» PROVIDED DATA:
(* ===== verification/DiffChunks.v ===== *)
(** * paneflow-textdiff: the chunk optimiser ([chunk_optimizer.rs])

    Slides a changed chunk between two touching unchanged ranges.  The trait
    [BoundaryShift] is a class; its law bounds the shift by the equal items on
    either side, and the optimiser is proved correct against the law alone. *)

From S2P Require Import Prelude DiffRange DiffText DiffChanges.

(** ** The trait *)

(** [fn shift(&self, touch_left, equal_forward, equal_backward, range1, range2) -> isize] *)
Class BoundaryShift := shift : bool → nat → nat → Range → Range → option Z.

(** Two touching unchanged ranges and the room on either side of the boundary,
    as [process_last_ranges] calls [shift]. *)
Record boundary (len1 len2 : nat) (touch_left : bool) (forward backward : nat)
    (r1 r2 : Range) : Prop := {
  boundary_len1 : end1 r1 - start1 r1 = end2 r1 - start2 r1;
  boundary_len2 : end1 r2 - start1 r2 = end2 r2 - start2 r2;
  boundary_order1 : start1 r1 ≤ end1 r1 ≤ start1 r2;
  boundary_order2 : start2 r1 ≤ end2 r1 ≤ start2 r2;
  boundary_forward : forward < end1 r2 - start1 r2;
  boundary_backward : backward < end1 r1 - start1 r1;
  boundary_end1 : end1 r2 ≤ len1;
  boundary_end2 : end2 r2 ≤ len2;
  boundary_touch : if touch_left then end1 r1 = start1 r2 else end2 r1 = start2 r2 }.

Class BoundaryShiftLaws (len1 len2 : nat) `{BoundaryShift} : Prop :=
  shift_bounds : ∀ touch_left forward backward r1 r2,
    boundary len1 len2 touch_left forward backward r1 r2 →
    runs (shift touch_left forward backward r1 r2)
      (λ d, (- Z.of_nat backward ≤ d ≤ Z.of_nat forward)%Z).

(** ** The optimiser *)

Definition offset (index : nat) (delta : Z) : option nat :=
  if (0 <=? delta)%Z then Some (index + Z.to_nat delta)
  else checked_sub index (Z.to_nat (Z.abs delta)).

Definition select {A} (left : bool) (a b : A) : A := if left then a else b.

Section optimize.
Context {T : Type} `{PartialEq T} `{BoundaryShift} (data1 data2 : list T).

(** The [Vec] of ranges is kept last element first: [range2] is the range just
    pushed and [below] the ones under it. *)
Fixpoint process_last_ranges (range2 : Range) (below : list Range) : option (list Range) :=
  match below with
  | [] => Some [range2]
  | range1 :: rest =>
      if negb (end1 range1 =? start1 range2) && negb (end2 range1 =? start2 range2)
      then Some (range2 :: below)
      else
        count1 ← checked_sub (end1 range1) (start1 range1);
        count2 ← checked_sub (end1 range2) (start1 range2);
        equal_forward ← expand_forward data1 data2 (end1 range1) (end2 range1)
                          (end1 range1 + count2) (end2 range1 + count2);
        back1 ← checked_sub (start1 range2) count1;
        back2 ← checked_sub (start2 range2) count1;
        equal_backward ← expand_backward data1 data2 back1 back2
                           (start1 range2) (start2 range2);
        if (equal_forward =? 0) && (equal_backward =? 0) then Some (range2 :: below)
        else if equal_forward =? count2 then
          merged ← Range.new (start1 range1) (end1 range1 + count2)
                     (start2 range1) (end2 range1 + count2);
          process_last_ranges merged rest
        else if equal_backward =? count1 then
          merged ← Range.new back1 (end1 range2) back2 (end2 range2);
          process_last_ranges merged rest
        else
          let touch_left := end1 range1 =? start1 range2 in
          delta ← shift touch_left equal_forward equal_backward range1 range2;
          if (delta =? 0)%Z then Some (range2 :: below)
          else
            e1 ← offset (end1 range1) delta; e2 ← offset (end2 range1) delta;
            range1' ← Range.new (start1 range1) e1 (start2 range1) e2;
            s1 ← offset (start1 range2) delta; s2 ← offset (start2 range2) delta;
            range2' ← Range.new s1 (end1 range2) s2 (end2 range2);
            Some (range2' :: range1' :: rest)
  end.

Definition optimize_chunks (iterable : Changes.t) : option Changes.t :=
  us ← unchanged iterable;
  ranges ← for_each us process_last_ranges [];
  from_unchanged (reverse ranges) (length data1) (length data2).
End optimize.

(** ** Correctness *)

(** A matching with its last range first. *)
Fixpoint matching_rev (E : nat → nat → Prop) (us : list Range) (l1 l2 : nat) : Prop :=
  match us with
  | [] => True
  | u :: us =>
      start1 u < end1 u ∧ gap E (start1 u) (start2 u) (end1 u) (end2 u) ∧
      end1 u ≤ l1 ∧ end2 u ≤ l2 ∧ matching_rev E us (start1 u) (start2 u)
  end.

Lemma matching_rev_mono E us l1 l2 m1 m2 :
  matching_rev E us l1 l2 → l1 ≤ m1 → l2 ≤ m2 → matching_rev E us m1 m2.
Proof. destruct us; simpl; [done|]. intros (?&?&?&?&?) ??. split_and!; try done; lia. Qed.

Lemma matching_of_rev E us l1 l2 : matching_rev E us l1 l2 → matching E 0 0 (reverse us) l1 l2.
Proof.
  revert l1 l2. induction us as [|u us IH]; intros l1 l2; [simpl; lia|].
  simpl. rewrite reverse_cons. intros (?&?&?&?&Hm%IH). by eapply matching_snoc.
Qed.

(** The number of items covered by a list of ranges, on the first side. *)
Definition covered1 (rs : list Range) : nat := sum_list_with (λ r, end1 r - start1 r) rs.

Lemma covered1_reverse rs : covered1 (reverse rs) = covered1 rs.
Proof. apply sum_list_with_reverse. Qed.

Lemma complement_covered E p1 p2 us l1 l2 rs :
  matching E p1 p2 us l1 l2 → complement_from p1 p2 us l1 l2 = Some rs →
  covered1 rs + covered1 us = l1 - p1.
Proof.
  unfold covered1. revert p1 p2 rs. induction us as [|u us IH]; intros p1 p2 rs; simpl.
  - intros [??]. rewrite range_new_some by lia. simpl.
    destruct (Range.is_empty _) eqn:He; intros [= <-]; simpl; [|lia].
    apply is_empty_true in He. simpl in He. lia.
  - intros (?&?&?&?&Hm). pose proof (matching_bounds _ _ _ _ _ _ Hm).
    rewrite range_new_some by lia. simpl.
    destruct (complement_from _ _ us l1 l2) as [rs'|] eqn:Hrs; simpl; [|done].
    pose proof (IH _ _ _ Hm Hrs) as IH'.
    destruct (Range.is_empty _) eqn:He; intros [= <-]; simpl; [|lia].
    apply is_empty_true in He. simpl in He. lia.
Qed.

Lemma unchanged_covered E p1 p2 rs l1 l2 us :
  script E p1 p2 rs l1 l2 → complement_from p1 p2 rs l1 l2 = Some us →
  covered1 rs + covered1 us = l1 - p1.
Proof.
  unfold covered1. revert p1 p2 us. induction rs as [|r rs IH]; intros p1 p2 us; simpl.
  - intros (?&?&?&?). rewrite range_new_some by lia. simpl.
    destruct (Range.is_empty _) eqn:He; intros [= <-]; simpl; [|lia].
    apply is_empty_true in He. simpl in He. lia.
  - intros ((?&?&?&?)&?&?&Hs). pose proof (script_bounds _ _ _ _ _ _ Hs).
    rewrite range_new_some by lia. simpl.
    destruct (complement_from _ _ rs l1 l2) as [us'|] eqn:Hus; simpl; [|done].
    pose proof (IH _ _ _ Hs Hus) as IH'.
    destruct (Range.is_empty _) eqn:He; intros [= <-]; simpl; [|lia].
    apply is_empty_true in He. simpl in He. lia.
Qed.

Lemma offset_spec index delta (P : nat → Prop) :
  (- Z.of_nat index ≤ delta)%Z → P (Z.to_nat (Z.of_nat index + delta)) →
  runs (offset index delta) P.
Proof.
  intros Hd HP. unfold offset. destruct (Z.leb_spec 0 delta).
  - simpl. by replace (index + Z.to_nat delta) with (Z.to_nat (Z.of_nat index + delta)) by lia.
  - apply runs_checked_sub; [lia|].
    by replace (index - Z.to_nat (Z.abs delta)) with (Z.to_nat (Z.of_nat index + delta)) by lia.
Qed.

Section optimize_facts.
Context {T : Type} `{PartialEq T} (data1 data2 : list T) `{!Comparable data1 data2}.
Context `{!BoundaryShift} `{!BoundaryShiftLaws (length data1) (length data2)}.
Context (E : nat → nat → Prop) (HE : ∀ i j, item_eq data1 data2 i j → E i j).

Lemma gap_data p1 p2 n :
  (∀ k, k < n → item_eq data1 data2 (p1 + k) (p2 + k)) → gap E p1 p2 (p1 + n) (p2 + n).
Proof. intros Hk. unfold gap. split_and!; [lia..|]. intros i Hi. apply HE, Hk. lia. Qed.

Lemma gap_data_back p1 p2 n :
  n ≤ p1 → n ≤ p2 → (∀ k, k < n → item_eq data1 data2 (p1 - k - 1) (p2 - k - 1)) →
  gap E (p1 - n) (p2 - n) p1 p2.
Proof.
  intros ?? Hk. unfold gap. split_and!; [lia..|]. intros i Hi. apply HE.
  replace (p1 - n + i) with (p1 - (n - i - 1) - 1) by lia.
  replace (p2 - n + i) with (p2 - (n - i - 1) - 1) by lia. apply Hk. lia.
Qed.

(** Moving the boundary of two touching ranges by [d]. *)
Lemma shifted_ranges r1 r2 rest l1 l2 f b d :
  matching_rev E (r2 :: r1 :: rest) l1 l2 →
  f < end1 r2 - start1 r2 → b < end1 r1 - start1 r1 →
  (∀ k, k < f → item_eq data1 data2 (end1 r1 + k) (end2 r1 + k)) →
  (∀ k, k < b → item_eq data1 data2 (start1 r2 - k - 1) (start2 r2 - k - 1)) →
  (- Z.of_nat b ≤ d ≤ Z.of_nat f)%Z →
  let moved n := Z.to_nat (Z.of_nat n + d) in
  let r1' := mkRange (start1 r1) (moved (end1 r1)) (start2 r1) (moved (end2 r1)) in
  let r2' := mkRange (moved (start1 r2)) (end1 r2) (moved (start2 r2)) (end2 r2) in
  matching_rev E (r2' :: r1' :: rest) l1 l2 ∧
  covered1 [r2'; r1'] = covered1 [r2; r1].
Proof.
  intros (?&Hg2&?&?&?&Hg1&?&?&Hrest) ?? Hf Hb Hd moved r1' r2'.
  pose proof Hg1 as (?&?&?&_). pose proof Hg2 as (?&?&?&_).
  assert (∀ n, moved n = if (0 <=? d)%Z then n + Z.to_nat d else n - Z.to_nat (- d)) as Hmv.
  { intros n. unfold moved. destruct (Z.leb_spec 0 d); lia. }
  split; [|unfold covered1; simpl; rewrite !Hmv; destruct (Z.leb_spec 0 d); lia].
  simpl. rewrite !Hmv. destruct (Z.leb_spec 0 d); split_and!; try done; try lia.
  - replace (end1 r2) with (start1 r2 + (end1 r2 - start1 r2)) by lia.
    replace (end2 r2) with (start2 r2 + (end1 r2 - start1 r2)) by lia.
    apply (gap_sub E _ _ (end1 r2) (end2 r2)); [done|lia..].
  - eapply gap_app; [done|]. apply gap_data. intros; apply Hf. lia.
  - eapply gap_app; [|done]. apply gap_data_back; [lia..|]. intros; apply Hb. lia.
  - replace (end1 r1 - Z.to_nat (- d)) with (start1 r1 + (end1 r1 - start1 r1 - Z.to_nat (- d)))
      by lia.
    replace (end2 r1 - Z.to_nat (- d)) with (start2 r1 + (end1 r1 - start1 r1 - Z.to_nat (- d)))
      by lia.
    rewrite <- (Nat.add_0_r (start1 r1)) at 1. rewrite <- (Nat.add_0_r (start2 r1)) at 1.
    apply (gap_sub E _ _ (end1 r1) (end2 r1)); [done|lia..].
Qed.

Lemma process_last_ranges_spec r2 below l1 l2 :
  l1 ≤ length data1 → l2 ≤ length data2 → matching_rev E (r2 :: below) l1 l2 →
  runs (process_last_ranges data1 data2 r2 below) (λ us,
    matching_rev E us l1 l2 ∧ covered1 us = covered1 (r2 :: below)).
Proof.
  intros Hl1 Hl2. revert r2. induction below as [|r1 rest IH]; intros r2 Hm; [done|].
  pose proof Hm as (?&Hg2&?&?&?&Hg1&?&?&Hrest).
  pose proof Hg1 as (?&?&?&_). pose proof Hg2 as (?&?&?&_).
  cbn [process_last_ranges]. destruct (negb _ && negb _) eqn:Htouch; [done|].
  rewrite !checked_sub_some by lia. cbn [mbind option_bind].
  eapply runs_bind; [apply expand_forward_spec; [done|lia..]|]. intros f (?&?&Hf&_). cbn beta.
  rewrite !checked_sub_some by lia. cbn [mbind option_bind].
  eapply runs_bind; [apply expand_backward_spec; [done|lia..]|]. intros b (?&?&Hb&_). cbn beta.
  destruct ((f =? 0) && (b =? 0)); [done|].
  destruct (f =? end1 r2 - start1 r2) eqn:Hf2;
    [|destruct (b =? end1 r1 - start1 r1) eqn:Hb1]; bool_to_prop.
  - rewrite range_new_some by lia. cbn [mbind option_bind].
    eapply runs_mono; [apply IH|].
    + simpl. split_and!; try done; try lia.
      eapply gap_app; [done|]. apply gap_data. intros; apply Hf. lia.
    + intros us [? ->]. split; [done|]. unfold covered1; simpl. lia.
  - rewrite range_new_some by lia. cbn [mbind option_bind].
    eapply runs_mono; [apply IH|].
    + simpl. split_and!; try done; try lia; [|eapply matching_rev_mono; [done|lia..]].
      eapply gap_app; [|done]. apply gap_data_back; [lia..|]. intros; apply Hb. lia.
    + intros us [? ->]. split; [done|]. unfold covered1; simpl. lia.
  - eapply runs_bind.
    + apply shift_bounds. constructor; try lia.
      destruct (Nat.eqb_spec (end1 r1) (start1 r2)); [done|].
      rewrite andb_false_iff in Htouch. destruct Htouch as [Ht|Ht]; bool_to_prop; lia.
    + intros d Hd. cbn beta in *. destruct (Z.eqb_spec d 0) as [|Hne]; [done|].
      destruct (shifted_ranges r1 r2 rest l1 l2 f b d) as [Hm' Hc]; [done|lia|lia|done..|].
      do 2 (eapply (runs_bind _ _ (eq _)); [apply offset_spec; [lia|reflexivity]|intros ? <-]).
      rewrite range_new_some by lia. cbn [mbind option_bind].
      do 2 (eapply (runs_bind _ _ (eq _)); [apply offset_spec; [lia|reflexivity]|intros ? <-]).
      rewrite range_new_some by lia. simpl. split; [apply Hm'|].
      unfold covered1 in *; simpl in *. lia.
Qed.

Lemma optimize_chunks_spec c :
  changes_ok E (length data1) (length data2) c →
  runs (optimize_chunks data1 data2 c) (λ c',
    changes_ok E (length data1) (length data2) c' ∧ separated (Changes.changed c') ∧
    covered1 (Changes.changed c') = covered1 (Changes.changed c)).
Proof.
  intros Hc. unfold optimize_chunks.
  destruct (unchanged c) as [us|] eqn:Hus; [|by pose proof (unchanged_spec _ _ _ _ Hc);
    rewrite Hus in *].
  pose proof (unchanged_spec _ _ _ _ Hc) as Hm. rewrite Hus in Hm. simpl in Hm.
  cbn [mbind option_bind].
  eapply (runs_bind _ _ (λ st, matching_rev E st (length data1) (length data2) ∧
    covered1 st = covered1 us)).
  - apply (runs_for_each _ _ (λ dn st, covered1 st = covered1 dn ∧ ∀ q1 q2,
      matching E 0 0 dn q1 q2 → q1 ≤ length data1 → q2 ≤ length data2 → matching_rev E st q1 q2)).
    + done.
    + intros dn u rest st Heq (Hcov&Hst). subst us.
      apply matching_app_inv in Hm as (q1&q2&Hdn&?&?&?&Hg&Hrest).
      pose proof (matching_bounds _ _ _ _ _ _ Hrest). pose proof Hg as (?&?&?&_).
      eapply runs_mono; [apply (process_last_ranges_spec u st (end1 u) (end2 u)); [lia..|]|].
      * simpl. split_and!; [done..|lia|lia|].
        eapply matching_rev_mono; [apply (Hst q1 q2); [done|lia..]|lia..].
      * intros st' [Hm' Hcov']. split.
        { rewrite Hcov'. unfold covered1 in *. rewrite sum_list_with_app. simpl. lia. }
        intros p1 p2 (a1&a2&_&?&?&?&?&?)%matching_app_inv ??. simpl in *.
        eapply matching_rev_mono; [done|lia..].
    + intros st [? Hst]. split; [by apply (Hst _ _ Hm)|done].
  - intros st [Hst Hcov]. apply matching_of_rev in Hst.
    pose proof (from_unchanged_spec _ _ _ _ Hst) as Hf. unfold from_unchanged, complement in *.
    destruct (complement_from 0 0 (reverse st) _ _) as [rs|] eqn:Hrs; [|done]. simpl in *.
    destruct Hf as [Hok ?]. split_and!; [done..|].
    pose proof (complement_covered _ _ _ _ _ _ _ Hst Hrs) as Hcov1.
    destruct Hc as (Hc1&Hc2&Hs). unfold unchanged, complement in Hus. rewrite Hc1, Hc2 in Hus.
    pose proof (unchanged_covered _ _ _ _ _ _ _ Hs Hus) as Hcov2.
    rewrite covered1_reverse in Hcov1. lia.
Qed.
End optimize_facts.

» THE PROBLEM: Copy exactly the lines above, starting at the opening line and finishing at the line in which "Record boundary (len1" occurs.

» EXERCISE RESULT:
(* ===== verification/DiffChunks.v ===== *)
(** * paneflow-textdiff: the chunk optimiser ([chunk_optimizer.rs])

    Slides a changed chunk between two touching unchanged ranges.  The trait
    [BoundaryShift] is a class; its law bounds the shift by the equal items on
    either side, and the optimiser is proved correct against the law alone. *)

From S2P Require Import Prelude DiffRange DiffText DiffChanges.

(** ** The trait *)

(** [fn shift(&self, touch_left, equal_forward, equal_backward, range1, range2) -> isize] *)
Class BoundaryShift := shift : bool → nat → nat → Range → Range → option Z.

(** Two touching unchanged ranges and the room on either side of the boundary,
    as [process_last_ranges] calls [shift]. *)
Record boundary (len1 len2 : nat) (touch_left : bool) (forward backward : nat)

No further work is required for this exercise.